** What you have to do **
With the line containing "let entries := ws_entries segment in" as the start and the line containing "Definition wallclock_heap_less (sources" as the end, transcribe that span of the entries below exactly, including both.

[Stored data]
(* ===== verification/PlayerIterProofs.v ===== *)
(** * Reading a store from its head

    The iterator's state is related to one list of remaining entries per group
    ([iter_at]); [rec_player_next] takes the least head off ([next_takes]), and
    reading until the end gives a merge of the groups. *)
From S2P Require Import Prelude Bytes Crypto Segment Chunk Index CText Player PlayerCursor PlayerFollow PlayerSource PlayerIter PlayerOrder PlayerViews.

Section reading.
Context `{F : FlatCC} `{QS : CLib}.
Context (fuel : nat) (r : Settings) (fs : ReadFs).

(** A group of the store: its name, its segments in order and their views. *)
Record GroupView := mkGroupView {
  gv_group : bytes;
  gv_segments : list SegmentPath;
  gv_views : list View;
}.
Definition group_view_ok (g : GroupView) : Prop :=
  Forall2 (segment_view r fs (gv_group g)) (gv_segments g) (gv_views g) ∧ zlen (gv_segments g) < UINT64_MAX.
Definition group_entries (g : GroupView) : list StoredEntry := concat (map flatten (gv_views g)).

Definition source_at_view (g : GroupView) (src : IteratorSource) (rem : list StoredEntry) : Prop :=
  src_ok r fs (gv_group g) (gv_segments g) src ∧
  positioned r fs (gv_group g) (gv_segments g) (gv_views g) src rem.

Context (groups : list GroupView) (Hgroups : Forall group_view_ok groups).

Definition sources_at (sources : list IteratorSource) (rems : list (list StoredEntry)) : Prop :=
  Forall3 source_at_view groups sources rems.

==

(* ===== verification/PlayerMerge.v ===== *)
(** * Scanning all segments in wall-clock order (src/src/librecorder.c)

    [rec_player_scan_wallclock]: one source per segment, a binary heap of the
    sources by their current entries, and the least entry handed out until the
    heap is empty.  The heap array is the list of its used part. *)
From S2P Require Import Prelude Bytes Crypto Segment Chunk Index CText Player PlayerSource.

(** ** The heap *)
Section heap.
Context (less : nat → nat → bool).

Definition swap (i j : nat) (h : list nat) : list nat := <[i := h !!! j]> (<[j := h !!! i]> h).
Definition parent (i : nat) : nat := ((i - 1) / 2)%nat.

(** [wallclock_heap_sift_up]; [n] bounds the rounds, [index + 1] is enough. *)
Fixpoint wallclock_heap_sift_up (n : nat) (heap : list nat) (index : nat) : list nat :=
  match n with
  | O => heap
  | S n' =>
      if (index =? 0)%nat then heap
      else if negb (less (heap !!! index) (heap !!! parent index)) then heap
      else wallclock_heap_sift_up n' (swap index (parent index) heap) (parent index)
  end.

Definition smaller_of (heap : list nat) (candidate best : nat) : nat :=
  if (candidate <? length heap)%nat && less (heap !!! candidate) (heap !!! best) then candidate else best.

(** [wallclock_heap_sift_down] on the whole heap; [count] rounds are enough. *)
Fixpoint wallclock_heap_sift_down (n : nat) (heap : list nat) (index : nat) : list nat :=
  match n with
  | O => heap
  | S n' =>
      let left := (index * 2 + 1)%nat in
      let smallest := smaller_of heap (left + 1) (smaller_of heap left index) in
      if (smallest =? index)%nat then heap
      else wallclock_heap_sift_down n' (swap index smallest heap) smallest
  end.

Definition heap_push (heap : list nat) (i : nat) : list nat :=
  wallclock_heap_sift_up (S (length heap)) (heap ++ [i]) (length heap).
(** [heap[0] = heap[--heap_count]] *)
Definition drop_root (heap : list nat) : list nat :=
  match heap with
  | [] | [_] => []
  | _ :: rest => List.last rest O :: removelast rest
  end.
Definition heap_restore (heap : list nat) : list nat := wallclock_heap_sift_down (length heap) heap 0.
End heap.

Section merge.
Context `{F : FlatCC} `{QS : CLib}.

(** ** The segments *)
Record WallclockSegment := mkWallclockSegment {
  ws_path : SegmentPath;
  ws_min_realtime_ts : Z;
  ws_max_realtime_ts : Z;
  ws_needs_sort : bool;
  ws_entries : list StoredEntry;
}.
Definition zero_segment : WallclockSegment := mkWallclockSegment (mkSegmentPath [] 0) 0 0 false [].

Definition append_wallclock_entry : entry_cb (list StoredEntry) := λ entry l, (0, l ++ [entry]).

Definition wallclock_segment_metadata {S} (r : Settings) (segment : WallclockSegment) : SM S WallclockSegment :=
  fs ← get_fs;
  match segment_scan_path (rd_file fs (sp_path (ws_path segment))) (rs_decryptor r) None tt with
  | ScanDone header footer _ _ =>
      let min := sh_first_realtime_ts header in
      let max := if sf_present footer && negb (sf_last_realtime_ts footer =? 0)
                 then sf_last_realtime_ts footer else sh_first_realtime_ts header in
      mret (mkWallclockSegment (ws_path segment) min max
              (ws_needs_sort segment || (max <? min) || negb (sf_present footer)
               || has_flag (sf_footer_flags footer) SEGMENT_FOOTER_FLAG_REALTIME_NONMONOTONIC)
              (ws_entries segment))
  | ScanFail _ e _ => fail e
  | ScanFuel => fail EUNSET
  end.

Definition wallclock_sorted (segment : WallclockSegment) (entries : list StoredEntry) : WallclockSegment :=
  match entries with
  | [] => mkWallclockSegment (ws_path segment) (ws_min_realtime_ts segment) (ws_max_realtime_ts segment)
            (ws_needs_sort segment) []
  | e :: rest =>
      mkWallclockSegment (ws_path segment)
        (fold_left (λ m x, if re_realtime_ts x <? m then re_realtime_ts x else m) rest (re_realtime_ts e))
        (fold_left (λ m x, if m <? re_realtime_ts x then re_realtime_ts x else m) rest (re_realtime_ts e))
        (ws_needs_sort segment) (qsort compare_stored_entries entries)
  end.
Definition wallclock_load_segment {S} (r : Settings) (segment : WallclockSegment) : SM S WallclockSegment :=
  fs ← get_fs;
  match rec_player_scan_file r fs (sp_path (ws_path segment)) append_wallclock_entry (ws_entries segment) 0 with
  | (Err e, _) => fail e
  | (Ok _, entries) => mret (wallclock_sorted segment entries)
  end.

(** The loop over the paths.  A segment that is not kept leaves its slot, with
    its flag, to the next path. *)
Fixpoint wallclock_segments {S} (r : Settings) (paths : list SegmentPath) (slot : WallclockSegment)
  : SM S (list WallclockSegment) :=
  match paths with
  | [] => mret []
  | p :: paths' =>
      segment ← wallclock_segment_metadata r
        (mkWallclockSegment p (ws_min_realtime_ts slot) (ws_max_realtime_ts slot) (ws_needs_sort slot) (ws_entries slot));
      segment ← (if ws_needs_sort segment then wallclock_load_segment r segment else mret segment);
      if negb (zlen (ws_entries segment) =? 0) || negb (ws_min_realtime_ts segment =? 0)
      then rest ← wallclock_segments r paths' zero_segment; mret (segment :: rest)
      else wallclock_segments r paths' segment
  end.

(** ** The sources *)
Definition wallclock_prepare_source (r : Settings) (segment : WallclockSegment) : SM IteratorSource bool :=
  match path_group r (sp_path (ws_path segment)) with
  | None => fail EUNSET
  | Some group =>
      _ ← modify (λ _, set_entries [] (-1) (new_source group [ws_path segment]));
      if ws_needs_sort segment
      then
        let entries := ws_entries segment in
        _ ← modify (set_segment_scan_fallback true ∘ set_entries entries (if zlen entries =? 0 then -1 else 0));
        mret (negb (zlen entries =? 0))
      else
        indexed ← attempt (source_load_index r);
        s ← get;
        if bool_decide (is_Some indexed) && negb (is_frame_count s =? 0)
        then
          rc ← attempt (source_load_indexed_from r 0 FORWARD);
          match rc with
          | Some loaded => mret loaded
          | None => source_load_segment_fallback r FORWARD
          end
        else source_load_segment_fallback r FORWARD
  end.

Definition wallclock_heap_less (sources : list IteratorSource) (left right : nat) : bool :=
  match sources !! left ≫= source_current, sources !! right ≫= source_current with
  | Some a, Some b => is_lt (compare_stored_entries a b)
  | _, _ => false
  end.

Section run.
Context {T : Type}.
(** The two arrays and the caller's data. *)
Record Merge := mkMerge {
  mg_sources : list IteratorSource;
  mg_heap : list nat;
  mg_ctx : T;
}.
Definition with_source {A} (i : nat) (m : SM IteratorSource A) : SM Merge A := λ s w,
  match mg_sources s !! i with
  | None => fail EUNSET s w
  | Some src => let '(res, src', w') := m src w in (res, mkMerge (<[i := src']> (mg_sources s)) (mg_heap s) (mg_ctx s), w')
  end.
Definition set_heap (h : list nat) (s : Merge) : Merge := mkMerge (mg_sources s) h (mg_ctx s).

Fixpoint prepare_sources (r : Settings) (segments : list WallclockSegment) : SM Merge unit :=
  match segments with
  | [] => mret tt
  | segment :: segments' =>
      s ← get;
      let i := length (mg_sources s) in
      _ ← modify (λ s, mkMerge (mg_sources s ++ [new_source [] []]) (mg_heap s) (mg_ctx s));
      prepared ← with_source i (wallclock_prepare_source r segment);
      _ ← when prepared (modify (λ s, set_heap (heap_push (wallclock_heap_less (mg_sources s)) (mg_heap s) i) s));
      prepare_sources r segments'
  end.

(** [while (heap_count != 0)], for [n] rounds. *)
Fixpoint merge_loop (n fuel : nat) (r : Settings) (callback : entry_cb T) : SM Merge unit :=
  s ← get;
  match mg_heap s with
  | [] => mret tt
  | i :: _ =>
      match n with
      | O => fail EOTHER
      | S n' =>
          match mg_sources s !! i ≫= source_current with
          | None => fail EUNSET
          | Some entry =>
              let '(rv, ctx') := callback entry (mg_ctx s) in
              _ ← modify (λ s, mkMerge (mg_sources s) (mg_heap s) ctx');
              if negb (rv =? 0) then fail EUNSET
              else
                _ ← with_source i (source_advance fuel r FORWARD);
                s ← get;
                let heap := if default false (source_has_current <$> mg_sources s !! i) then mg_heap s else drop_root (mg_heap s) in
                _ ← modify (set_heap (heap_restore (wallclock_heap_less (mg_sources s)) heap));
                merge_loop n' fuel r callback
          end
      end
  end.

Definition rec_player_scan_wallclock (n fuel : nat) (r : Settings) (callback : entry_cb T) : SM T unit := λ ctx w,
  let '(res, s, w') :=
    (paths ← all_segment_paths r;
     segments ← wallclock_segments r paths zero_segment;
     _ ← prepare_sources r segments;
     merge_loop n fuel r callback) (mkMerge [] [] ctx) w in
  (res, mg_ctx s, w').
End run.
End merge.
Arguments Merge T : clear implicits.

** Solved exercise **
        let entries := ws_entries segment in
        _ ← modify (set_segment_scan_fallback true ∘ set_entries entries (if zlen entries =? 0 then -1 else 0));
        mret (negb (zlen entries =? 0))
      else
        indexed ← attempt (source_load_index r);
        s ← get;
        if bool_decide (is_Some indexed) && negb (is_frame_count s =? 0)
        then
          rc ← attempt (source_load_indexed_from r 0 FORWARD);
          match rc with
          | Some loaded => mret loaded
          | None => source_load_segment_fallback r FORWARD
          end
        else source_load_segment_fallback r FORWARD
  end.

Definition wallclock_heap_less (sources : list IteratorSource) (left right : nat) : bool :=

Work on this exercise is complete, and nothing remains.